Mike Zitz, manager of the semi-professional Fredericksburg Giants baseball team of the Virginia Baseball League, invited her to try out for the team. She made the team and played several seasons of semi-professional baseball for them. In her first season with the Giants, she was hit frequently with pitches. At St. Mary's College of Maryland, she made the men's baseball team as a freshman walk on. In her debut for the Seahawks, Croteau, who played first base, went 0 for 3 with two groundouts against the Spring Garden College Bobcats as the Seahawks lost 4–1. Defensively, she committed no errors on six attempts. In making her debut, she is credited as becoming the second woman to play in a National Collegiate Athletic Association (NCAA) college baseball game. (Note: Though an article in Society for American Baseball Research 50 at 50 credits Susan Perabo with playing for Webster University (Division III) in 1985, the article still cites Croteau as being "the first woman to play [NCAA] baseball".) (Note: According to an NCAA spokesperson, women might have played college baseball during World War II.) Cameras from NBC and Cable News Network attended the game. Croteau finished the season with a .222 batting average as the team finished with a 1–20–1 win–loss–tie record. She would later quit the team her junior year due to sexual harassment and sexism from teammates and the athletic department. She finished her collegiate career batting .171 over 76 at bats. After playing as an undergraduate, Croteau attended graduate school at Smith College and continued her career by coaching men's NCAA baseball at Western New England University (Division III) as an assistant in 1993 and then at the University of Massachusetts Amherst (Umass; Division I), also as an assistant, from 1995 to 1996. Her tenure at Umass made her the first woman to coach an NCAA Division I school for baseball.

===Professional baseball===

"I remember when I left the courthouse and I was really upset, because I didn't feel like justice had been served. Now I feel like it's poetic justice: I'm playing professional baseball, and I don't think any of those other guys are."
— — Croteau on playing with the Silver Bullets

In 1994, Croteau played with the Colorado Silver Bullets, a women's professional baseball team that played against semi-professional men, in its inaugural season. There, she batted .078, with four hits and two runs batted in over 51 at bats. On defense, Croteau had a fielding percentage of .989 with two errors and a team-high 174 putouts. She had thirteen walks compared to nine strikeouts, one of only two players on the team with more walks than strikeouts, as the Silver Bullets finished with a 6–38 record. When she played for Colorado, Croteau stood at 5 ft 8 in and weighed 130 lb. After one season, she and teammate Lee Anne Ketcham joined the Maui Stingrays of the Hawaii Winter Baseball league for their 1994 season, becoming the first women to play in a Major League Baseball-sanctioned league.

===USA Baseball===
In 2004, Croteau was selected to be the third base coach for the United States women's national baseball team, which captured the gold medal at the 2004 Women's Baseball World Cup in Edmonton. In 2006, Croteau was promoted to become the manager of the women's national team which won the Women's World Cup in Taiwan. She became the first woman to manage a women's baseball team to the gold medal in any international baseball competition.

==Personal life==
Julie Croteau graduated from St. Mary's College of Maryland with a Bachelor of Arts degree. Her collegiate baseball glove and photo are on display at the National Baseball Hall of Fame and Museum in Cooperstown, New York.
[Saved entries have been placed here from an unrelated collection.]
(* ===== verification/LeaderScoringFacts.v ===== *)
(** What scoring guarantees: on committed sub-dags it never panics, whatever the strategy, and
    the votes strategy counts the votes for the committed leaders. *)

From stdpp Require Import base strings numbers sorting gmap sets relations list.
From S2P Require Import Prelude Committee Block Dag StakeAggregator Commit Store DagState DagStateFacts LeaderScoring.

Open Scope N_scope.

(** ** Adding up scores *)

Lemma sum_enumerate_from i k (l : list N) :
  sum_N (λ p, if decide (N.of_nat (k + i) = p.1) then p.2 else 0) (enumerate_from (N.of_nat k) l) =
    default 0 (l !! i).
Proof.
  revert i k. induction l as [|x l IH]; intros i k; [done|]. simpl. destruct i as [|i].
  - rewrite Nat.add_0_r, decide_True by done. rewrite sum_N_zero; [simpl; lia|].
    intros [j y] Hj%elem_of_enumerate_from. rewrite decide_False by (simpl; lia). done.
  - rewrite decide_False by lia. simpl. rewrite <-(IH i (S k)).
    replace (N.of_nat k + 1) with (N.of_nat (S k)) by lia.
    apply sum_N_ext. intros p _. by replace (k + S i)%nat with (S k + i)%nat by lia.
Qed.

Section scores.
Context (n : nat).

(** Scores of [n] authorities, in [u64]. *)
Definition scores_ok (scores : list N) : Prop := length scores = n ∧ ∀ s, s ∈ scores → s < 2 ^ 64.

Lemma zero_scores_ok : scores_ok (replicate n 0).
Proof. split; [apply length_replicate|]. intros s [-> _]%elem_of_replicate. done. Qed.

Lemma add_score_Ok a w scores :
  scores_ok scores → (N.to_nat a < n)%nat →
  ∃ scores', add_score a w scores = Ok scores' ∧ scores_ok scores' ∧
    ∀ i s, scores !! i = Some s →
      scores' !! i = Some (wrap64 (s + if decide (N.of_nat i = a) then w else 0)).
Proof.
  intros [Hlen Hb] Ha. destruct (lookup_lt_is_Some_2 scores (N.to_nat a)) as [old Hold]; [lia|].
  unfold add_score, vec_set, vec_index. rewrite Hold. simpl. eexists. split; [done|]. split; [split|].
  - by rewrite length_insert.
  - intros s (i & Hi)%list_elem_of_lookup. apply list_lookup_insert_Some in Hi as [(_ & <- & _)|[_ Hi]].
    + apply N.mod_lt. done.
    + by eapply Hb, list_elem_of_lookup_2.
  - intros i s Hi. destruct (decide (N.of_nat i = a)) as [<-|Hne].
    + rewrite Nat2N.id in *. rewrite list_lookup_insert_eq by lia. by simplify_eq.
    + rewrite list_lookup_insert_ne by lia. rewrite N.add_0_r, wrap64_small; [done|].
      by eapply Hb, list_elem_of_lookup_2.
Qed.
In the 1992 Columbia Pictures film A League of Their Own, Croteau served as a baseball double for actress Anne Ramsay, who portrayed first basewoman Helen Haley.
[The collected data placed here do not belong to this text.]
(* ===== verification/CacheFacts.v ===== *)
(** What the queries of the DAG state's cache return ([consensus/core/src/dag_state.rs]): the last
    blocks of the authorities, from which the core proposes. *)

From stdpp Require Import base strings numbers sorting gmap sets relations list.
From S2P Require Import Prelude Committee Block Dag Commit Store DagState DagStateFacts LeaderScoringFacts.

Open Scope N_scope.

Section cache.
Context {St : Type} `{StoreSpec St} `{Crypto}.
Implicit Types d : DagState St.
Local Abbreviation size_of d := (committee_size (committee (context d))).

(** The genesis blocks, in the order of the authorities. *)
Lemma genesis_values d :
  dag_wf d → genesis_blocks (context d) = Ok (bt_values (genesis d)).
Proof.
  intros Hwf. destruct (wf_genesis _ Hwf) as (gl & Hgl & Hg). rewrite Hgl. f_equal.
  assert (((λ b, (reference b, b)) <$> gl) = bt_items (genesis d)) as Hitems.
  { apply bt_items_unique.
    - apply StronglySorted_lookup_intro. intros i j x y Hij.
      rewrite !list_lookup_fmap_Some. intros (b & -> & Hb) (b' & -> & Hb'). simpl.
      destruct (genesis_blocks_lookup _ _ _ _ Hgl Hb) as (Hr & Ha & _).
      destruct (genesis_blocks_lookup _ _ _ _ Hgl Hb') as (Hr' & Ha' & _).
      apply ref_leb_spec. simpl. rewrite Hr, Hr', Ha, Ha'. lia.
    - rewrite <-list_fmap_compose. simpl. apply NoDup_fmap_2_strong.
      + intros x y Hx Hy Heq. simpl in Heq. by eapply genesis_refs_inj.
      + apply NoDup_alt. intros i j b Hi Hj.
        destruct (genesis_blocks_lookup _ _ _ _ Hgl Hi) as (_ & Ha & _).
        destruct (genesis_blocks_lookup _ _ _ _ Hgl Hj) as (_ & Ha' & _). lia.
    - intros r b. rewrite Hg, insert_blocks_lookup by (intros; by eapply genesis_refs_inj).
      rewrite lookup_empty, list_elem_of_fmap. naive_solver. }
  unfold bt_values. rewrite <-Hitems, <-list_fmap_compose. simpl. by rewrite list_fmap_id.
Qed.

(** The last reference of an author in a range of rounds. *)
Lemma last_ref_in_range (refs : gset BlockRef) a lo end_round :
  (∀ r, r ∈ refs → br_author r = a) → lo ≤ end_round →
  ∃ l, bt_set_range (Included (mkBlockRef lo a DIGEST_MIN)) (Excluded (mkBlockRef end_round a DIGEST_MIN)) refs = Ok l ∧
    match last l with
    | Some r => r ∈ refs ∧ lo ≤ br_round r < end_round ∧
        ∀ r', r' ∈ refs → br_round r' < end_round → br_round r' ≤ br_round r
    | None => ∀ r', r' ∈ refs → lo ≤ br_round r' → end_round ≤ br_round r'
    end.
Proof.
  intros Ha Hle. unfold bt_set_range.
  assert (range_valid (Included (mkBlockRef lo a DIGEST_MIN)) (Excluded (mkBlockRef end_round a DIGEST_MIN)) = true) as ->.
  { simpl. apply ref_leb_spec. simpl. unfold DIGEST_MIN. lia. }
  cbn [assert_ mbind outcome_bind]. eexists. split; [done|]. set (l := filter _ _).
  assert (Hin : ∀ r, r ∈ l ↔ r ∈ refs ∧ lo ≤ br_round r < end_round).
  { intros r. unfold l, in_range, ord_ltb. rewrite list_elem_of_filter, elem_of_bt_elements, andb_true_iff, negb_true_iff.
    rewrite <-not_true_iff_false, !ref_leb_spec. simpl. unfold DIGEST_MIN.
    split; intros [H1' H2']; [|pose proof (Ha r H1')]; [pose proof (Ha r H2')|]; (split; [|done || lia]); try done; lia. }
  destruct (last l) as [r|] eqn:Hlast.
  - assert (Hr : r ∈ l) by by apply last_Some_elem_of. apply Hin in Hr as [Hr Hb]. split_and!; [done|lia..|].
    intros r' Hr' Hlt. destruct (decide (lo ≤ br_round r')) as [Hlo|]; [|lia].
    assert (Hr'l : r' ∈ l) by by apply Hin. apply last_Some in Hlast as [l' Hl'].
    assert (Hs : StronglySorted (λ x y, ord_leb x y = true) l).
    { unfold l. eapply StronglySorted_sublist; [apply sublist_filter|apply bt_elements_sorted]. }
    rewrite Hl' in Hs, Hr'l. apply elem_of_app in Hr'l as [Hr'l| ->%list_elem_of_singleton]; [|done].
    pose proof (StronglySorted_app_1_elem_of _ _ _ r' r Hs Hr'l ltac:(left)) as Hord. by apply ref_leb_round in Hord.
  - apply last_None in Hlast. intros r' Hr' Hlo. destruct (decide (br_round r' < end_round)) as [Hlt|]; [|lia].
    exfalso. apply (not_elem_of_nil r'). rewrite <-Hlast. by apply Hin.
Qed.

(** The last cached block of an authority below a round, or its genesis block. *)
Definition last_block_of d (end_round : Round) (a : AuthorityIndex) (b : VerifiedBlock) : Prop :=
  dag_view d !! reference b = Some b ∧ vb_author b = a ∧ vb_round b < end_round ∧
  ∀ r lr, is_Some (recent_blocks d !! r) → br_author r = a → br_round r < end_round →
    last_committed_rounds d !! N.to_nat a = Some lr → eviction_round lr (cached_rounds d) < br_round r →
    br_round r ≤ vb_round b.

(** Nothing at or above the round before is evicted. *)
Definition not_evicted d (end_round : Round) : Prop :=
  end_round = GENESIS_ROUND + 1 ∨
  ∀ a lr, last_committed_rounds d !! a = Some lr → eviction_round lr (cached_rounds d) < end_round - 1.

Lemma genesis_value d i b :
  dag_wf d → bt_values (genesis d) !! i = Some b →
  dag_view d !! reference b = Some b ∧ vb_author b = N.of_nat i ∧ vb_round b = GENESIS_ROUND.
Proof.
  intros Hwf Hb. destruct (genesis_blocks_lookup _ _ _ _ (genesis_values d Hwf) Hb) as (Hr & Ha & _).
  split_and!; [|done..]. assert (Hin : b ∈ bt_values (genesis d)) by by eapply list_elem_of_lookup_2.
  apply elem_of_bt_values in Hin as [r Hg]. pose proof (genesis_lookup d r b Hwf Hg) as (-> & Hr' & _).
  by rewrite view_genesis by done.
Qed.

Lemma recent_in_view d r b : dag_wf d → recent_blocks d !! r = Some b → dag_view d !! r = Some b.
Proof.
  intros Hwf Hb. rewrite view_not_genesis; [by rewrite Hb|done|].
  apply (wf_recent _ Hwf) in Hb as (_ & _ & ? & _). unfold GENESIS_ROUND. lia.
Qed.

(** One authority. *)
Lemma last_cached_step_Ok d end_round blocks i refs :
  dag_wf d → not_evicted d end_round → GENESIS_ROUND + 1 < end_round ≤ U32_MAX →
  length blocks = length (recent_refs d) → recent_refs d !! i = Some refs →
  (∀ b, blocks !! i = Some b → dag_view d !! reference b = Some b ∧ vb_author b = N.of_nat i ∧ vb_round b = GENESIS_ROUND) →
  ∃ b,
    last_cached_step d end_round blocks (N.of_nat i, refs) = Ok (<[i := b]> blocks) ∧ last_block_of d end_round (N.of_nat i) b.
Proof.
  intros Hwf Hev Hend Hlen Hrefs Hgen. unfold GENESIS_ROUND in Hend, Hev.
  pose proof (lookup_lt_Some _ _ _ Hrefs) as Hi. pose proof (wf_refs_len _ Hwf) as Hn.
  unfold last_cached_step, to_authority_index. rewrite (proj2 (N.ltb_lt _ _)) by lia. cbn [expect mbind outcome_bind].
  unfold authority_eviction_round, vec_index. rewrite Nat2N.id.
  destruct (lookup_lt_is_Some_2 (last_committed_rounds d) i) as [lr Hlr]; [rewrite (wf_rounds_len _ Hwf); lia|].
  rewrite Hlr. cbn [expect mbind outcome_bind].
  destruct Hev as [->|Hev]; [unfold GENESIS_ROUND in Hend; lia|]. specialize (Hev i lr Hlr).
  rewrite (proj2 (N.leb_gt _ _)) by lia. set (lo := eviction_round lr (cached_rounds d)) in *.
  assert (lo +u32 1 = lo + 1) as -> by (unfold U32_MAX in *; apply wrap32_small; unfold U32_MAX; lia).
  destruct (lookup_lt_is_Some_2 blocks i) as [g Hg]; [lia|].
  destruct (last_ref_in_range refs (N.of_nat i) (lo + 1) end_round) as (l & -> & Hl);
    [intros r Hr; by apply (wf_recent_refs _ Hwf _ _ Hrefs) in Hr as [? _]|lia|].
  cbn [mbind outcome_bind]. destruct (last l) as [r|].
  - destruct Hl as (Hr & Hb & Hmax). apply (wf_recent_refs _ Hwf _ _ Hrefs) in Hr as [Ha [b Hb']].
    rewrite Hb'. cbn [expect mbind outcome_bind]. exists b.
    pose proof (wf_recent _ Hwf _ _ Hb') as (Href & _). split.
    + unfold vec_set, vec_index. rewrite Nat2N.id, Hg. done.
    + split_and!; [by rewrite Href; apply recent_in_view|by rewrite <-Href in Ha|rewrite <-Href in Hb; simpl in Hb; lia|].
      intros r' lr' Hr' Ha' Hlt _ _. rewrite <-Href in Hmax. apply Hmax; [|done].
      by apply (wf_recent_refs _ Hwf _ _ Hrefs).
  - exists g. destruct (Hgen g Hg) as (Hv & Ha & Hr0). split; [by rewrite list_insert_id|].
    split_and!; [done..|rewrite Hr0; unfold GENESIS_ROUND; lia|].
    intros r lr' Hr Ha' Hlt Hlr' Hlo. rewrite Nat2N.id, Hlr in Hlr'. injection Hlr' as <-.
    assert (end_round ≤ br_round r); [|lia]. apply Hl; [by apply (wf_recent_refs _ Hwf _ _ Hrefs)|fold lo in Hlo; lia].
Qed.

(** [get_last_cached_block_per_authority] returns exactly when nothing it would need is evicted,
    and then it returns the last block of every authority below the round. *)
Lemma last_cached_blocks d end_round :
  dag_wf d → not_evicted d end_round → GENESIS_ROUND < end_round ≤ U32_MAX →
  ∃ l, get_last_cached_block_per_authority d end_round = Ok l ∧ N.of_nat (length l) = size_of d ∧
    ∀ i b, l !! i = Some b → last_block_of d end_round (N.of_nat i) b.
Proof.
  intros Hwf Hev Hend. pose proof (genesis_blocks_length _ _ (genesis_values d Hwf)) as Hlen.
  unfold get_last_cached_block_per_authority. unfold GENESIS_ROUND in *.
  rewrite (proj2 (N.eqb_neq _ _)) by lia. destruct (N.eqb_spec end_round (0 + 1)) as [->|Hne].
  - eexists. split; [done|]. split; [done|]. intros i b Hb. destruct (genesis_value d i b Hwf Hb) as (Hv & Ha & Hr0).
    split_and!; [done..|rewrite Hr0; unfold GENESIS_ROUND; lia|]. intros r lr _ _ Hr Hl Hlt. lia.
  - destruct (foldM_enumerate_inv (last_cached_step d end_round)
      (λ k blocks, length blocks = length (recent_refs d) ∧
         ∀ i b, blocks !! i = Some b → (i < k → last_block_of d end_round (N.of_nat i) b)%nat ∧
           (k ≤ i → dag_view d !! reference b = Some b ∧ vb_author b = N.of_nat i ∧ vb_round b = GENESIS_ROUND)%nat)
      0 (recent_refs d) (bt_values (genesis d))) as (l & Hf & Hl & Hall).
    + split; [rewrite (wf_refs_len _ Hwf); lia|]. intros i b Hb. split; [lia|]. intros _. by apply genesis_value.
    + intros i refs blocks Hrefs [Hl HI]. simpl in HI |- *.
      destruct (last_cached_step_Ok d end_round blocks i refs) as (b & Hf & Hb); [done..|unfold GENESIS_ROUND; lia|done|done| |].
      { intros b Hb. by apply (HI i b). }
      exists (<[i:=b]> blocks). split; [exact Hf|]. rewrite length_insert. split; [done|].
      intros j b' Hj. apply list_lookup_insert_Some in Hj as [(<- & <- & _)|[Hne' Hj]].
      * split; [done|lia].
      * destruct (HI j b' Hj). split; [intros ?|intros ?]; [assert (j < i)%nat by lia|assert (i ≤ j)%nat by lia]; auto.
    + exists l. split; [exact Hf|]. rewrite Hl. split; [rewrite (wf_refs_len _ Hwf); lia|].
      intros i b Hb. apply Hall; [done|]. apply lookup_lt_Some in Hb. simpl. lia.
Qed.

Lemma last_cached_returns d end_round l :
  dag_wf d → end_round ≤ U32_MAX → get_last_cached_block_per_authority d end_round = Ok l →
  GENESIS_ROUND < end_round ∧ not_evicted d end_round.
Proof.
  intros Hwf Hend Hf. unfold get_last_cached_block_per_authority in Hf. unfold not_evicted.
  destruct (N.eqb_spec end_round GENESIS_ROUND) as [->|Hne]; [done|]. unfold GENESIS_ROUND in *.
  destruct (N.eqb_spec end_round (0 + 1)) as [->|Hne1]; [split; [lia|by left]|]. split; [lia|]. right.
  intros a lr Hlr. destruct (lookup_lt_is_Some_2 (recent_refs d) a) as [refs Hrefs].
  { apply lookup_lt_Some in Hlr. rewrite (wf_rounds_len _ Hwf) in Hlr. by rewrite (wf_refs_len _ Hwf). }
  destruct (foldM_Ok_elem _ _ _ _ (N.of_nat a, refs) Hf) as (b1 & b2 & Hs).
  { by apply (enumerate_from_lookup _ 0). }
  unfold last_cached_step in Hs. apply bind_Ok in Hs as (i & Hi & Hs).
  unfold to_authority_index in Hi. destruct (_ <? _); [|done]. injection Hi as <-.
  apply bind_Ok in Hs as (ev & Hev & Hs). unfold authority_eviction_round, vec_index in Hev.
  rewrite Nat2N.id, Hlr in Hev. injection Hev as <-.
  destruct (N.leb_spec (end_round - 1) (eviction_round lr (cached_rounds d))); [done|lia].
Qed.
End cache.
In 1997, she broadcast Pacific-10 conference baseball games, and "became the first woman hired to broadcast a National Basketball Association" game, according to author Paula Edelson. In 2017, she received the President's Trailblazer award from St. Mary's College of Maryland. As of 2017, Croteau was married, had two children and lived in the San Francisco Bay Area. As of 2022, she works as director of communications in the human relations department at Stanford University.